[Records from a dataset]
(** * Voice platform: the per-call voice session engine

    A shallow embedding of [apps/voice-engine/src/session.ts] (class
    [VoiceSession]), of the tool executor it drives
    ([tools/executor.ts]) and of the WebSocket route that creates the
    session ([index.ts]), followed by the properties of the engine that
    the specification states about them.

    Conventions of the embedding.
    - JavaScript numbers that hold integers (timestamps, lengths,
      counters, PCM samples) are [Z]; the one place where a fraction is
      compared ([avgEnergy > 200]) uses exact rationals and an explicit
      [NaN]; the cost computation uses IEEE-754 binary64 numbers.
    - [this.*] fields live in the record [Session]; everything outside
      the object the code acts on (socket, database, file system, logger,
      in-flight provider requests, timers, registry) lives in [World].
    - Methods are computations in a state-and-exception monad [M]: a
      mutation done before a [throw] stays done, as in JavaScript.
    - An [async] method is cut at the [await]s that wait for a provider
      (STT, LLM, TTS) and at [setTimeout]: the part before the [await]
      registers the request in [pending], the part after it is run by the
      event that delivers the answer.  Awaited database, file-system and
      tool-server calls are taken to complete at once, the first two
      successfully.
    - One handler runs at one reading of the clock: every [Date.now()]
      in it returns the time of the event that started it.
    - [logger.info] calls carry no behaviour and are left out;
      [logger.warn] and [logger.error] are recorded. *)

From Stdlib Require Import ZArith List String Ascii Bool Lia QArith.
From Stdlib Require Import PrimFloat SpecFloat FloatOps Uint63.
From Equations Require Import Equations.
Import ListNotations.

- _TASK DETAILS_: With the line containing "compared ([avgEnergy >" as the last one, please set down exactly the lines of the records above from their very first line, and nothing more.

- _RESULT OF THIS TASK_:
(** * Voice platform: the per-call voice session engine

    A shallow embedding of [apps/voice-engine/src/session.ts] (class
    [VoiceSession]), of the tool executor it drives
    ([tools/executor.ts]) and of the WebSocket route that creates the
    session ([index.ts]), followed by the properties of the engine that
    the specification states about them.

    Conventions of the embedding.
    - JavaScript numbers that hold integers (timestamps, lengths,
      counters, PCM samples) are [Z]; the one place where a fraction is
      compared ([avgEnergy > 200]) uses exact rationals and an explicit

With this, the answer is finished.